Personal information
- Full name: Jaylon Jahi Hadden Scarlett
- Date of birth: 9 April 1998 (age 28)
- Place of birth: Limón, Costa Rica
- Height: 1.76 m (5 ft 9 in)
- Position: Midfielder

Team information
- Current team: A.D. San Carlos
- Number: 33

Youth career
- 0000–2016: Deportivo Saprissa

Senior career*
- Years: Team / Apps / (Gls)
- 2017–2023: Deportivo Saprissa / 128 / (1)
- 2021: → Sporting (loan) / 15 / (1)
- 2023–2025: Herediano / 7 / (0)
- 2024: → Sporting (loan) / 32 / (1)
- 2025-: San Carlos / 12 / (0)

International career^{‡}
- 2018–: Costa Rica / 3 / (0)

= Jaylon Hadden =

Costa Rican football player (born 1998)

Jaylon Jahi Hadden Scarlett (born 9 April 1998) is a Costa Rican professional footballer who plays as a midfielder for Liga FPD club A.D. San Carlos.

==Club career==
From Limón, Hadden plays a defensive central midfielder but also capable of playing in central defence.

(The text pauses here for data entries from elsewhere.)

(** One, two or three bytes. *)
Lemma shortvec_forms fuel v :
  (3 <= fuel)%nat -> is_u16 v ->
  (v < 128 /\ shortvec_loop fuel v = [v]) \/
  (128 <= v < 16384 /\ shortvec_loop fuel v = [v mod 128 + 128; v / 128]) \/
  (16384 <= v /\ shortvec_loop fuel v = [v mod 128 + 128; v / 128 mod 128 + 128; v / 128 / 128]).
Proof.
  unfold is_u16, u16_max. intros Hf Hv. destruct fuel as [|[|[|fuel]]]; [lia..|].
  destruct (Z.ltb_spec v 128); [|destruct (Z.ltb_spec v 16384)].
  - left. split; [lia|]. rewrite shortvec_step. replace (v / 128) with 0 by divmod. cbn [Z.eqb].
    f_equal. divmod.
  - right; left. split; [lia|]. rewrite shortvec_step. rewrite (proj2 (Z.eqb_neq (v / 128) 0)) by divmod.
    f_equal. rewrite shortvec_step. replace (v / 128 / 128) with 0 by divmod. cbn [Z.eqb]. f_equal. divmod.
  - right; right. split; [lia|]. rewrite shortvec_step. rewrite (proj2 (Z.eqb_neq (v / 128) 0)) by divmod.
    f_equal. rewrite shortvec_step. rewrite (proj2 (Z.eqb_neq (v / 128 / 128) 0)) by divmod.
    f_equal. rewrite shortvec_step. replace (v / 128 / 128 / 128) with 0 by divmod. cbn [Z.eqb]. f_equal. divmod.
Qed.

Lemma shortvec_fuel fuel v : (3 <= fuel)%nat -> is_u16 v -> shortvec_loop fuel v = shortvec_loop 3 v.
Proof.
  intros Hf Hv. destruct (shortvec_forms fuel v Hf Hv) as [[H E] | [[H E] | [H E]]], (shortvec_forms 3 v ltac:(lia) Hv) as [[H' E'] | [[H' E'] | [H' E']]];
    rewrite E, E'; reflexivity || lia.
Qed.

Lemma decode_shortvec_step i value shift byte bytes :
  0 <= byte < 256 -> (i < 3)%nat ->
  decode_shortvec_loop i value shift (byte :: bytes) =
    let value := Z.lor value (Z.shiftl (byte mod 128) shift) in
    if byte <? 128
    then if value <=? u16_max then Ok (value, (i + 1)%nat) else Err (lit "shortvec exceeds u16 range")
    else decode_shortvec_loop (S i) value (shift + 7) bytes.
Proof.
  intros Hb Hi. cbn [decode_shortvec_loop]. rewrite (proj2 (Nat.leb_gt 3 i)) by lia.
  rewrite land_127, land_128_zero by exact Hb. reflexivity.
Qed.

(** Any length of 16 bits reads back, whatever follows it. *)
Lemma decode_encode_shortvec v rest :
  is_u16 v -> decode_shortvec (encode_shortvec v ++ rest) = Ok (v, length (encode_shortvec v)).
Proof.
  intros Hv. unfold encode_shortvec, decode_shortvec.
  destruct (shortvec_forms 3 v ltac:(lia) Hv) as [[H E] | [[H E] | [H E]]]; rewrite E; cbn [app length];
    unfold is_u16, u16_max in Hv.
  - rewrite decode_shortvec_step by lia. cbv zeta. rewrite Z.lor_0_l, Z.shiftl_0_r, Z.mod_small by lia.
    rewrite (proj2 (Z.ltb_lt v 128)), (proj2 (Z.leb_le v u16_max)) by (unfold u16_max; lia). reflexivity.
  - pose proof (Z.mod_pos_bound v 128 ltac:(lia)).
    rewrite decode_shortvec_step by lia. cbv zeta. rewrite (proj2 (Z.ltb_ge _ 128)) by lia.
    rewrite decode_shortvec_step by (lia || divmod). cbv zeta. rewrite Z.lor_0_l, Z.shiftl_0_r.
    replace ((v mod 128 + 128) mod 128) with (v mod 128) by divmod.
    rewrite (Z.mod_small (v / 128)) by divmod. rewrite lor_shiftl_add by (lia || divmod).
    rewrite (proj2 (Z.ltb_lt (v / 128) 128)) by divmod.
    replace (v mod 128 + v / 128 * 2 ^ (0 + 7)) with v by divmod.
    rewrite (proj2 (Z.leb_le v u16_max)) by (unfold u16_max; lia). reflexivity.
  - pose proof (Z.mod_pos_bound v 128 ltac:(lia)). pose proof (Z.mod_pos_bound (v / 128) 128 ltac:(lia)).
    rewrite decode_shortvec_step by lia. cbv zeta. rewrite (proj2 (Z.ltb_ge _ 128)) by lia.
    rewrite decode_shortvec_step by lia. cbv zeta. rewrite (proj2 (Z.ltb_ge _ 128)) by lia.
    rewrite decode_shortvec_step by (lia || divmod). cbv zeta. rewrite Z.lor_0_l, Z.shiftl_0_r.
    replace ((v mod 128 + 128) mod 128) with (v mod 128) by divmod.
    replace ((v / 128 mod 128 + 128) mod 128) with (v / 128 mod 128) by divmod.
    rewrite (Z.mod_small (v / 128 / 128)) by divmod. rewrite (lor_shiftl_add (v mod 128)) by lia.
    rewrite lor_shiftl_add by lia.
    rewrite (proj2 (Z.ltb_lt (v / 128 / 128) 128)) by divmod.
    replace (v mod 128 + v / 128 mod 128 * 2 ^ (0 + 7) + v / 128 / 128 * 2 ^ (0 + 7 + 7)) with v by divmod.
    rewrite (proj2 (Z.leb_le v u16_max)) by (unfold u16_max; lia). reflexivity.
Qed.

Hadden played 140 games in all competitions during his time with Deportivo Saprissa, between his debut in March 2017 and 2023. He scored his first professional goal while on loan at Sporting, but scored his first goal for Deportivo Saprissa in the 97th minute and of a derby match against Alajuelense in February 2022, having returned to his parent club in July 2021. A two-time Liga FPD with Saprissa, in May 2023, he signed for Herediano. In June 2025, he signed for A.D. San Carlos ahead of the 2025 Apertura tournament.

==International career==
He made his debut for the Costa Rica national team on 12 October 2018, against Mexico at the Estadio León.